-- PROBLEM TO SOLVE --
For the records that follow, please set down exactly the lines between the one holding "unfold Rng.random_next. destruct" and the one holding "- by rewrite Z.mul_pow2_bits_low by lia.", inclusive, and only those.

Stored data entries
(** [receiveFileRaw]: frames are received until one turn returns. The result
    is the error returned ([None] for [nil]) and the final state; [None] when
    the function is still running after [fuel] turns of its loops. *)
Fixpoint receiveFileRaw (fuel : nat) (st : Receiver)
  : option (option error * Receiver) :=
  match fuel with
  | O => None
  | S fuel' =>
    match receiveItem fuel' st with
    | None => None
    | Some (Return err, st) => Some (err, st)
    | Some (Continue, st) => receiveFileRaw fuel' st
    end
  end.

(** ** The sender (lines 233-385) *)

(** What the sending host holds at a path: a file with its bytes, or a
    directory with its entries as [filepath.Walk] lists them. Nothing writes
    to a file of the tree while it is sent: its size is the number of its
    bytes. *)
Inductive node : Type :=
| RegFile (content : list byte)
| Directory (entries : list (string * node)).

(** The state of the sending process: the connection, the descriptors handed
    to [sendFileInfo] so far, and the globals. *)
Record Sender : Type := mkSender {
  out : WConn;
  emitted : list FileInfo;
  sglobals : Globals
}.

Definition set_out (c : WConn) (st : Sender) : Sender :=
  mkSender c (emitted st) (sglobals st).

Definition set_sglobals (g : Globals) (st : Sender) : Sender :=
  mkSender (out st) (emitted st) g.
Lemma random_next_range seed limit s v :
  Rng.random_next seed limit = Ok (s, v) -> 0 <= limit -> 0 <= v < limit /\ 0 <= s < 2 ^ 32.
Proof.
  unfold Rng.random_next. destruct (Z.eqb_spec limit 0); [discriminate|].
  intros [= <- <-] ?. split; [apply Z.mod_pos_bound; lia|apply u32_range].
Qed.

(** * Lemmas on the home lookup *)
Section AddressHomeFacts.
Import AddressHome.
Context (a : AddressHomeLookup) (Hwf : wf a).

Lemma module_num_mod address :
  0 <= address ->
  module_num a address = (address / 2 ^ m_ahl_param a) mod m_total_modules a.
Proof using Hwf.
  destruct Hwf as (Hp & _ & Hm & _). intros Ha. unfold module_num, s32, swrap.
  rewrite Z.shiftr_div_pow2 by lia.
  pose proof (Z.mod_pos_bound (address / 2 ^ m_ahl_param a) (m_total_modules a) ltac:(lia)).
  rewrite Z.mod_small by lia. lia.
Qed.

Lemma module_num_range address :
  0 <= address -> 0 <= module_num a address < m_total_modules a.
Proof using Hwf.
  intros Ha. rewrite module_num_mod by done. destruct Hwf as (_ & _ & ? & _).
  apply Z.mod_pos_bound. lia.
Qed.

Lemma getLinearAddress_value address :
  0 <= address < 2 ^ 64 ->
  getLinearAddress a address =
    Ok (address / 2 ^ m_ahl_param a / m_total_modules a * 2 ^ m_ahl_param a
        + address mod 2 ^ m_ahl_param a).
Proof using Hwf.
  destruct Hwf as (Hp & Hmask & Hm & _). intros Ha.
  unfold getLinearAddress, getLinearBlock.
  rewrite (proj2 (Z.eqb_neq (m_total_modules a) 0)) by lia. simpl. f_equal.
  set (p := m_ahl_param a) in *. set (m := m_total_modules a) in *.
  assert (Hpp : 0 < 2 ^ p) by (apply Z.pow_pos_nonneg; lia).
  rewrite Z.shiftr_div_pow2, Z.shiftl_mul_pow2 by lia. fold m.
  assert (Hb : 0 <= address / 2 ^ p / m) by (apply Z.div_pos; [apply Z.div_pos|]; lia).
  assert (Hle : address / 2 ^ p / m * 2 ^ p <= address).
  { assert (address / 2 ^ p / m <= address / 2 ^ p)
      by (apply Z.div_le_upper_bound; [lia|];
          pose proof (Z.div_pos address (2 ^ p) ltac:(lia) ltac:(lia)); nia).
    pose proof (Z.mul_div_le address (2 ^ p) Hpp). nia. }
  rewrite u64_small by nia. rewrite Hmask, land_ones_mod by lia.
  symmetry. apply Z.add_nocarry_lor. apply Z.bits_inj'. intros i Hi.
  rewrite Z.land_spec, Z.testbit_0_l. destruct (Z.lt_ge_cases i p).
  - by rewrite Z.mul_pow2_bits_low by lia.
  - by rewrite Z.mod_pow2_bits_high, andb_false_r by lia.
Qed.

Lemma linear_address_decompose address la :
  0 <= address < 2 ^ 64 -> getLinearAddress a address = Ok la ->
  address = (la / 2 ^ m_ahl_param a * m_total_modules a + module_num a address)
              * 2 ^ m_ahl_param a + la mod 2 ^ m_ahl_param a.
Proof using Hwf.
  intros Ha. rewrite getLinearAddress_value by done. intros [= <-].
  rewrite module_num_mod by lia. destruct Hwf as (Hp & _ & Hm & _).
  set (p := m_ahl_param a) in *. set (m := m_total_modules a) in *.
  assert (Hpp : 0 < 2 ^ p) by (apply Z.pow_pos_nonneg; lia).
  pose proof (Z.mod_pos_bound address (2 ^ p) Hpp).
  rewrite Z.div_add_l, (Z.div_small (address mod 2 ^ p)), Z.add_0_r by lia.
  assert (Hr : forall q r, 0 <= r < 2 ^ p -> (q * 2 ^ p + r) mod 2 ^ p = r)
    by (intros; rewrite Z.add_comm, Z_mod_plus_full; apply Z.mod_small; lia).
  rewrite Hr by lia.
  pose proof (Z.div_mod (address / 2 ^ p) m ltac:(lia)).
  pose proof (Z.div_mod address (2 ^ p) ltac:(lia)). nia.
Qed.

Lemma getHome_ok address :
  0 <= address -> exists c, getHome a address = Ok c /\
    m_core_list a !! Z.to_nat (module_num a address) = Some c.
Proof using Hwf.
  intros Ha. pose proof (module_num_range address Ha) as Hr.
  destruct Hwf as (Hp & _ & Hm & Hlen). unfold getHome.
  rewrite (proj2 (Z.eqb_neq (m_total_modules a) 0)) by lia. simpl.
  unfold s32, swrap. rewrite (Z.mod_small (m_total_modules a + _)) by lia.
  rewrite (proj2 (Z.leb_le 0 (module_num a address))) by lia.
  rewrite (proj2 (Z.ltb_lt (module_num a address) _)) by lia. simpl.
  destruct (lookup_lt_is_Some_2 (m_core_list a) (Z.to_nat (module_num a address)))
    as [c Hc]; [lia|].
  exists c. split; [by apply aget_Ok | done].
Qed.

End AddressHomeFacts.

(** * Main theorems *)

(** The logarithm helpers are exact on 32-bit values: [floorLog2] and
    [ceilLog2] are the floor and the ceiling of the base-2 logarithm, and
    [isPower2] recognises the powers of two. *)
Theorem log2_helpers_exact n :
  0 < n < 2 ^ 32 ->
  2 ^ floorLog2 n <= n < 2 ^ (floorLog2 n + 1) /\
  ceilLog2 n = Z.log2_up n /\
  (isPower2 n = true <-> exists k, 0 <= k /\ n = 2 ^ k).
Proof.
  intros Hn. rewrite floorLog2_log2, ceilLog2_log2_up, isPower2_spec by done.
  split; [apply Z.log2_spec; lia|]. split; [done|]. split.
  - intros E. exists (Z.log2 n). split; [apply Z.log2_nonneg|done].
  - intros (k & Hk & ->). by rewrite Z.log2_pow2.
Qed.

Lemma log2_helpers_exact_witness :
  2 ^ floorLog2 100 <= 100 < 2 ^ (floorLog2 100 + 1) /\ ceilLog2 100 = Z.log2_up 100 /\
  (isPower2 100 = true <-> exists k, 0 <= k /\ 100 = 2 ^ k).
Proof. apply log2_helpers_exact. lia. Defined.

(** [countBits], which clears the lowest set bit until none is left,
    terminates and returns the number of set bits of a 64-bit word. *)
Theorem countBits_is_popcount n : 0 <= n < 2 ^ 64 -> countBits n = Some (popcount n).
Proof. apply countBits_ok. Qed.

Lemma countBits_is_popcount_witness : countBits 0xf0f0 = Some (popcount 0xf0f0).
Proof. apply countBits_is_popcount. lia. Defined.

(** The home node and the linear address identify an address: no two
    addresses are mapped to the same line of the same home. *)
Theorem home_and_linear_address_injective a addr1 addr2 la :
  AddressHome.wf a -> 0 <= addr1 < 2 ^ 64 -> 0 <= addr2 < 2 ^ 64 ->
  AddressHome.module_num a addr1 = AddressHome.module_num a addr2 ->
  AddressHome.getLinearAddress a addr1 = Ok la -> AddressHome.getLinearAddress a addr2 = Ok la ->
  addr1 = addr2.
Proof.
  intros Hwf H1 H2 Hm L1 L2. rewrite (linear_address_decompose a Hwf addr1 la H1 L1).
  rewrite (linear_address_decompose a Hwf addr2 la H2 L2). by rewrite Hm.
Qed.

Lemma home_and_linear_address_injective_witness : 1000 = 1000.
Proof.
  apply (home_and_linear_address_injective (AddressHome.mkAHL 6 63 [0; 1; 2] 3 64) 1000 1000 360).
  - repeat split; cbn; lia.
  - lia.
  - lia.
  - reflexivity.
  - vm_compute. reflexivity.
  - vm_compute. reflexivity.
Defined.
(* ===== verification/CacheBase.v ===== *)
(** Address decomposition of a cache: CacheBase
    (common/core/memory_subsystem/cache/cache_base.h, cache_base.cc). *)
From stdpp Require Import base numbers list strings.
From Stdlib Require Import ZArith Lia Bool.
From S2P Require Import Prelude Utils.
Open Scope Z_scope.

Inductive access_t := LOAD | STORE.

Inductive hash_t :=
  | INVALID_HASH_TYPE | HASH_MASK | HASH_MOD | HASH_RNG1_MOD | HASH_RNG2_MOD
  | HASH_PRIME_DIS | HASH_XOR_MOD | HASH_MER_MOD.

#[global] Instance hash_t_eq_dec : EqDecision hash_t.
Proof. solve_decision. Defined.

Inductive replacement_policy :=
  | ROUND_ROBIN | LRU | LRU_QBS | NRU | MRU | NMRU | PLRU | SRRIP | SRRIP_QBS | RANDOM.

#[global] Instance replacement_policy_eq_dec : EqDecision replacement_policy.
Proof. solve_decision. Defined.

Record CacheBase := mkBase {
  m_cache_size : Z;
  cb_associativity : nat;
  cb_blocksize : Z;
  m_hash : hash_t;
  m_num_sets : Z;
  m_ahl : option AddressHome.AddressHomeLookup;
  m_log_blocksize : Z;
  m_log_num_sets : Z
}.

(** The constructor [CacheBase::CacheBase]. *)
Definition create_base (num_sets : Z) (associativity : nat) (cache_block_size : Z)
    (hash : hash_t) (ahl : option AddressHome.AddressHomeLookup) : result CacheBase :=
  guard! negb (num_sets =? 0) else Undefined in
  guard! (num_sets =? Z.shiftl 1 (Bits.floorLog2 num_sets)) || negb (bool_decide (hash = HASH_MASK))
    else LogError in
  Ok (mkBase (u64 (u64 (num_sets * Z.of_nat associativity) * cache_block_size))
        associativity cache_block_size hash num_sets ahl
        (u32 (Bits.floorLog2 cache_block_size)) (u32 (Bits.floorLog2 num_sets))).

(** [parseAddressHash] *)
Definition parseAddressHash (hash_name : string) : result hash_t :=
  if String.eqb hash_name "mask" then Ok HASH_MASK
  else if String.eqb hash_name "mod" then Ok HASH_MOD
  else if String.eqb hash_name "rng1_mod" then Ok HASH_RNG1_MOD
  else if String.eqb hash_name "rng2_mod" then Ok HASH_RNG2_MOD
  else if String.eqb hash_name "prime_dis" then Ok HASH_PRIME_DIS
  else if String.eqb hash_name "xor_mod" then Ok HASH_XOR_MOD
  else if String.eqb hash_name "mersenne_mod" then Ok HASH_MER_MOD
  else Err LogError.

(** The [switch (m_hash)] of [splitAddress] on a block number. *)
Definition set_index_of (h : hash_t) (num_sets log_num_sets block_num : Z) : result Z :=
  match h with
  | HASH_MASK => Ok (u32 (Z.land block_num (u32 (num_sets - 1))))
  | HASH_MOD =>
      guard! negb (num_sets =? 0) else Undefined in
      Ok (u32 (block_num mod num_sets))
  | HASH_RNG1_MOD =>
      guard! negb (num_sets =? 0) else Undefined in
      let state := Rng.rng_seed block_num in
      let '(_, v) := Rng.rng_next state in
      Ok (u32 (v mod num_sets))
  | HASH_RNG2_MOD =>
      guard! negb (num_sets =? 0) else Undefined in
      let state := Rng.rng_seed block_num in
      let '(state, _) := Rng.rng_next state in
      let '(_, v) := Rng.rng_next state in
      Ok (u32 (v mod num_sets))
  | HASH_PRIME_DIS =>
      guard! negb (num_sets =? 0) else Undefined in
      let si := block_num mod num_sets in
      let Ti := Z.shiftr block_num log_num_sets in
      let rho := 3 in
      Ok (u32 (u64 (u64 (rho * Ti) + si) mod num_sets))
  | HASH_XOR_MOD =>
      guard! negb (num_sets =? 0) else Undefined in
      let si := block_num mod num_sets in
      let ti := Z.shiftr block_num log_num_sets mod num_sets in
      Ok (u32 (Z.lxor si ti))
  | HASH_MER_MOD =>
      guard! negb (u32 (num_sets - 1) =? 0) else Undefined in
      Ok (u32 (block_num mod u32 (num_sets - 1)))
  | INVALID_HASH_TYPE => Err LogError
  end.

(** [void splitAddress(addr, tag, set_index)] *)
Definition splitAddress (c : CacheBase) (addr : Z) : result (Z * Z) :=
  guard! m_log_blocksize c <? 64 else Undefined in
  let tag := Z.shiftr addr (m_log_blocksize c) in
  let! linearAddress :=
    match m_ahl c with
    | Some a => AddressHome.getLinearAddress a addr
    | None => Ok addr
    end in
  let block_num := Z.shiftr linearAddress (m_log_blocksize c) in
  let! set_index := set_index_of (m_hash c) (m_num_sets c) (m_log_num_sets c) block_num in
  Ok (tag, set_index).

(** [void splitAddress(addr, tag, set_index, block_offset)] *)
Definition splitAddressOffset (c : CacheBase) (addr : Z) : result (Z * Z * Z) :=
  let block_offset := u32 (Z.land addr (u32 (cb_blocksize c - 1))) in
  let! (tag, set_index) := splitAddress c addr in
  Ok (tag, set_index, block_offset).

(** [IntPtr tagToAddress(tag)] *)
Definition tagToAddress (c : CacheBase) (tag : Z) : Z := u64 (Z.shiftl tag (m_log_blocksize c)).

(** Configurations [set_index_of] maps into the sets of the cache. *)
Definition hash_ok (h : hash_t) (num_sets log_num_sets : Z) : Prop :=
  0 < num_sets < 2 ^ 32 /\
  match h with
  | INVALID_HASH_TYPE => False
  | HASH_MASK | HASH_XOR_MOD => exists k, 0 <= k /\ num_sets = 2 ^ k
  | HASH_MER_MOD => 1 < num_sets
  | _ => True
  end.

(** A cache as the constructor makes it for a power-of-two block size. *)
Definition base_wf (c : CacheBase) : Prop :=
  (exists k, 0 <= k < 32 /\ cb_blocksize c = 2 ^ k /\ m_log_blocksize c = k) /\
  hash_ok (m_hash c) (m_num_sets c) (m_log_num_sets c) /\
  m_ahl c = None.

(** * Lemmas *)
Lemma create_base_wf num_sets assoc bs h c k :
  0 < num_sets < 2 ^ 32 -> 0 <= k < 32 -> bs = 2 ^ k ->
  h <> INVALID_HASH_TYPE ->
  (h = HASH_XOR_MOD -> Bits.isPower2 num_sets = true) ->
  (h = HASH_MER_MOD -> 1 < num_sets) ->
  create_base num_sets assoc bs h None = Ok c -> base_wf c.
Proof.
  intros Hn Hk -> Hh Hxor Hmer Hc. unfold create_base in Hc. inv_ok. zbool.
  assert (Hbs : 1 <= 2 ^ k < 2 ^ 32).
  { split; [|apply Z.pow_lt_mono_r; lia]. pose proof (Z.pow_pos_nonneg 2 k). lia. }
  split; [|split; [|done]].
  - exists k. split; [done|split; [done|]]. cbn [m_log_blocksize].
    rewrite floorLog2_log2 by lia. rewrite Z.log2_pow2 by lia. apply u32_small. lia.
  - cbn [m_hash m_num_sets m_log_num_sets]. split; [done|].
    assert (Hp : Bits.isPower2 num_sets = true -> exists k, 0 <= k /\ num_sets = 2 ^ k).
    { intros Hp. apply isPower2_spec in Hp; [|done].
      exists (Z.log2 num_sets). split; [apply Z.log2_nonneg|done]. }
    destruct h; try done; [|by apply Hp, Hxor|by apply Hmer].
    destruct Hv0 as [E|E].
    + apply Z.eqb_eq in E. exists (Bits.floorLog2 num_sets).
      rewrite floorLog2_log2 in E |- * by lia. rewrite Z.shiftl_1_l in E.
      split; [apply Z.log2_nonneg|done].
    + rewrite bool_decide_eq_true_2 in E by done. discriminate.
Qed.

Lemma set_index_of_range h num_sets log_num_sets block_num :
  hash_ok h num_sets log_num_sets -> 0 <= block_num ->
  exists s, set_index_of h num_sets log_num_sets block_num = Ok s /\ 0 <= s < num_sets.
Proof.
  intros [Hn Hh] Hb.
  assert (Hmod : forall x, 0 <= u32 (x mod num_sets) < num_sets).
  { intros x. pose proof (Z.mod_pos_bound x num_sets ltac:(lia)). rewrite u32_small; lia. }
  assert (Hz : (num_sets =? 0) = false) by (apply Z.eqb_neq; lia).
  unfold set_index_of. destruct h; rewrite ?Hz; cbn [negb rguard rbind]; try done; eauto.
  - destruct Hh as (k & Hk & ->). eexists. split; [done|].
    rewrite (u32_small (2 ^ k - 1)) by lia. rewrite land_ones_mod by done. apply Hmod.
  - destruct Hh as (k & Hk & Hpow). eexists. split; [done|].
    rewrite u32_small; rewrite Hpow.
    + apply lxor_below_pow2; [| |done]; apply Z.mod_pos_bound; lia.
    + assert (2 ^ k < 2 ^ 32) by lia.
      pose proof (lxor_below_pow2 (block_num mod 2 ^ k) (Z.shiftr block_num log_num_sets mod 2 ^ k) k
                    ltac:(apply Z.mod_pos_bound; lia) ltac:(apply Z.mod_pos_bound; lia) Hk). lia.
  - rewrite (u32_small (num_sets - 1)) by lia.
    rewrite (proj2 (Z.eqb_neq (num_sets - 1) 0)) by lia. cbn [negb rguard rbind].
    eexists. split; [done|].
    pose proof (Z.mod_pos_bound block_num (num_sets - 1) ltac:(lia)). rewrite u32_small; lia.
Qed.

Lemma splitAddress_ok c addr :
  base_wf c -> 0 <= addr < 2 ^ 64 ->
  exists s, splitAddress c addr = Ok (addr / cb_blocksize c, s) /\ 0 <= s < m_num_sets c.
Proof.
  intros ((k & Hk & Hbs & Hlog) & Hh & Hahl) Ha. unfold splitAddress.
  rewrite (proj2 (Z.ltb_lt (m_log_blocksize c) 64)) by lia. cbn [rguard rbind].
  rewrite Hahl, Hlog, Hbs. cbn [rbind]. rewrite Z.shiftr_div_pow2 by lia.
  destruct (set_index_of_range (m_hash c) (m_num_sets c) (m_log_num_sets c) (addr / 2 ^ k))
    as (s & -> & Hs); [done|apply Z.div_pos; lia|].
  exists s. split; [done|exact Hs].
Qed.

(** The set is a function of the tag: lines that share a tag share a set. *)
Lemma splitAddress_same_tag c a1 a2 t s1 s2 :
  m_ahl c = None ->
  splitAddress c a1 = Ok (t, s1) -> splitAddress c a2 = Ok (t, s2) -> s1 = s2.
Proof.
  intros Hahl H1 H2. unfold splitAddress in *. rewrite Hahl in *. cbn [rbind] in *.
  inv_ok. congruence.
Qed.

Lemma splitAddress_tag_range c addr t s :
  base_wf c -> 0 <= addr < 2 ^ 64 -> splitAddress c addr = Ok (t, s) ->
  t = addr / cb_blocksize c /\ 0 <= t < 2 ^ 64 /\ 0 <= s < m_num_sets c.
Proof.
  intros Hwf Ha Hs. destruct (splitAddress_ok c addr Hwf Ha) as (s' & E & Hr).
  rewrite E in Hs. inv_ok. destruct Hwf as ((k & Hk & Hbs & _) & _).
  rewrite Hbs. pose proof (Z.pow_pos_nonneg 2 k ltac:(lia) ltac:(lia)).
  split; [done|]. split; [|done]. split; [apply Z.div_pos; lia|].
  apply Z.div_lt_upper_bound; nia.
Qed.

Lemma splitAddress_sub_block c addr t s :
  base_wf c -> 1 < cb_blocksize c -> 0 <= addr < 2 ^ 64 -> splitAddress c addr = Ok (t, s) ->
  t <> 2 ^ 64 - 1.
Proof.
  intros Hwf Hbs Ha Hs. apply splitAddress_tag_range in Hs as (-> & _); [|done..].
  assert (addr / cb_blocksize c < 2 ^ 63); [|lia].
  apply Z.div_lt_upper_bound; [lia|]. nia.
Qed.

Lemma tagToAddress_block c addr t s :
  base_wf c -> 0 <= addr < 2 ^ 64 -> splitAddress c addr = Ok (t, s) ->
  tagToAddress c t = addr - addr mod cb_blocksize c.
Proof.
  intros Hwf Ha Hs. apply splitAddress_tag_range in Hs as (-> & _); [|done..].
  destruct Hwf as ((k & Hk & Hbs & Hlog) & _). unfold tagToAddress.
  rewrite Hlog, Hbs, Z.shiftl_mul_pow2 by lia.
  pose proof (Z.pow_pos_nonneg 2 k ltac:(lia) ltac:(lia)) as Hp.
  pose proof (Z.div_mod addr (2 ^ k) ltac:(lia)).
  pose proof (Z.mod_pos_bound addr (2 ^ k) Hp).
  pose proof (Z.div_pos addr (2 ^ k) ltac:(lia) Hp).
  rewrite (Z.mul_comm (addr / 2 ^ k)), u64_small; lia.
Qed.

Lemma splitAddressOffset_ok c addr :
  base_wf c -> 0 <= addr < 2 ^ 64 ->
  exists t s, splitAddress c addr = Ok (t, s) /\
    splitAddressOffset c addr = Ok (t, s, addr mod cb_blocksize c).
Proof.
  intros Hwf Ha. destruct (splitAddress_ok c addr Hwf Ha) as (s & E & Hs).
  exists (addr / cb_blocksize c), s. split; [done|]. unfold splitAddressOffset.
  rewrite E. cbn [rbind]. destruct Hwf as ((k & Hk & Hbs & _) & _).
  do 3 f_equal. rewrite Hbs.
  assert (2 ^ k < 2 ^ 32) by (apply Z.pow_lt_mono_r; lia).
  pose proof (Z.pow_pos_nonneg 2 k ltac:(lia) ltac:(lia)).
  rewrite (u32_small (2 ^ k - 1)) by lia. rewrite land_ones_mod by lia.
  pose proof (Z.mod_pos_bound addr (2 ^ k) ltac:(lia)). by rewrite u32_small by lia.
Qed.

(** C37: splitting an address loses nothing, in a cache without address home
    lookup and with a power-of-two block size, whose number of sets is a power of
    two for the mask and the exclusive-or hash, more than one for the Mersenne
    hash and any number for the other hashes: the set index lies inside the
    cache, addresses with the same tag share a set, and the address is the block
    address of its tag plus its block offset. *)
Theorem splitAddress_roundtrip c addr :
  base_wf c -> 0 <= addr < 2 ^ 64 ->
  exists tag set off, splitAddress c addr = Ok (tag, set) /\
    splitAddressOffset c addr = Ok (tag, set, off) /\
    0 <= set < m_num_sets c /\ 0 <= off < cb_blocksize c /\
    tagToAddress c tag + off = addr /\
    forall addr' set', splitAddress c addr' = Ok (tag, set') -> set' = set.
Proof.
  intros Hwf Ha. destruct (splitAddressOffset_ok c addr Hwf Ha) as (t & s & E & Eo).
  exists t, s, (addr mod cb_blocksize c). split; [done|]. split; [done|].
  pose proof (splitAddress_tag_range c addr t s Hwf Ha E) as (_ & _ & Hs).
  assert (Hbs : 0 < cb_blocksize c) by (destruct Hwf as ((k & Hk & -> & _) & _); lia).
  split; [done|]. split; [by apply Z.mod_pos_bound|].
  rewrite (tagToAddress_block c addr t s) by done. split; [lia|].
  intros addr' set' E'. by apply (splitAddress_same_tag c addr' addr t); [apply Hwf|..].
Qed.

Lemma splitAddress_roundtrip_witness :
  exists tag set off, splitAddress (mkBase 0 8 64 HASH_PRIME_DIS 100 None 6 6) 12345 = Ok (tag, set) /\
    splitAddressOffset (mkBase 0 8 64 HASH_PRIME_DIS 100 None 6 6) 12345 = Ok (tag, set, off) /\
    0 <= set < 100 /\ 0 <= off < 64 /\
    tagToAddress (mkBase 0 8 64 HASH_PRIME_DIS 100 None 6 6) tag + off = 12345 /\
    forall addr' set', splitAddress (mkBase 0 8 64 HASH_PRIME_DIS 100 None 6 6) addr' = Ok (tag, set') -> set' = set.
Proof.
  apply (splitAddress_roundtrip (mkBase 0 8 64 HASH_PRIME_DIS 100 None 6 6) 12345).
  - split; [exists 6; repeat split; lia|]. split; [split; [cbn; lia|exact I]|reflexivity].
  - lia.
Defined.

(** The exclusive-or hash is only safe for power-of-two caches: with three
    sets the block 2 * 4 + 1 is sent to a set index outside the cache. *)
Theorem xor_hash_leaves_cache :
  set_index_of HASH_XOR_MOD 3 (Bits.floorLog2 3) 5 = Ok 0 /\
  exists b, set_index_of HASH_XOR_MOD 3 (Bits.floorLog2 3) b = Ok 3.
Proof. split; [reflexivity|]. exists 2. reflexivity. Qed.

-- RESULT OF THE EXERCISE --
  unfold Rng.random_next. destruct (Z.eqb_spec limit 0); [discriminate|].
  intros [= <- <-] ?. split; [apply Z.mod_pos_bound; lia|apply u32_range].
Qed.

(** * Lemmas on the home lookup *)
Section AddressHomeFacts.
Import AddressHome.
Context (a : AddressHomeLookup) (Hwf : wf a).

Lemma module_num_mod address :
  0 <= address ->
  module_num a address = (address / 2 ^ m_ahl_param a) mod m_total_modules a.
Proof using Hwf.
  destruct Hwf as (Hp & _ & Hm & _). intros Ha. unfold module_num, s32, swrap.
  rewrite Z.shiftr_div_pow2 by lia.
  pose proof (Z.mod_pos_bound (address / 2 ^ m_ahl_param a) (m_total_modules a) ltac:(lia)).
  rewrite Z.mod_small by lia. lia.
Qed.

Lemma module_num_range address :
  0 <= address -> 0 <= module_num a address < m_total_modules a.
Proof using Hwf.
  intros Ha. rewrite module_num_mod by done. destruct Hwf as (_ & _ & ? & _).
  apply Z.mod_pos_bound. lia.
Qed.

Lemma getLinearAddress_value address :
  0 <= address < 2 ^ 64 ->
  getLinearAddress a address =
    Ok (address / 2 ^ m_ahl_param a / m_total_modules a * 2 ^ m_ahl_param a
        + address mod 2 ^ m_ahl_param a).
Proof using Hwf.
  destruct Hwf as (Hp & Hmask & Hm & _). intros Ha.
  unfold getLinearAddress, getLinearBlock.
  rewrite (proj2 (Z.eqb_neq (m_total_modules a) 0)) by lia. simpl. f_equal.
  set (p := m_ahl_param a) in *. set (m := m_total_modules a) in *.
  assert (Hpp : 0 < 2 ^ p) by (apply Z.pow_pos_nonneg; lia).
  rewrite Z.shiftr_div_pow2, Z.shiftl_mul_pow2 by lia. fold m.
  assert (Hb : 0 <= address / 2 ^ p / m) by (apply Z.div_pos; [apply Z.div_pos|]; lia).
  assert (Hle : address / 2 ^ p / m * 2 ^ p <= address).
  { assert (address / 2 ^ p / m <= address / 2 ^ p)
      by (apply Z.div_le_upper_bound; [lia|];
          pose proof (Z.div_pos address (2 ^ p) ltac:(lia) ltac:(lia)); nia).
    pose proof (Z.mul_div_le address (2 ^ p) Hpp). nia. }
  rewrite u64_small by nia. rewrite Hmask, land_ones_mod by lia.
  symmetry. apply Z.add_nocarry_lor. apply Z.bits_inj'. intros i Hi.
  rewrite Z.land_spec, Z.testbit_0_l. destruct (Z.lt_ge_cases i p).
  - by rewrite Z.mul_pow2_bits_low by lia.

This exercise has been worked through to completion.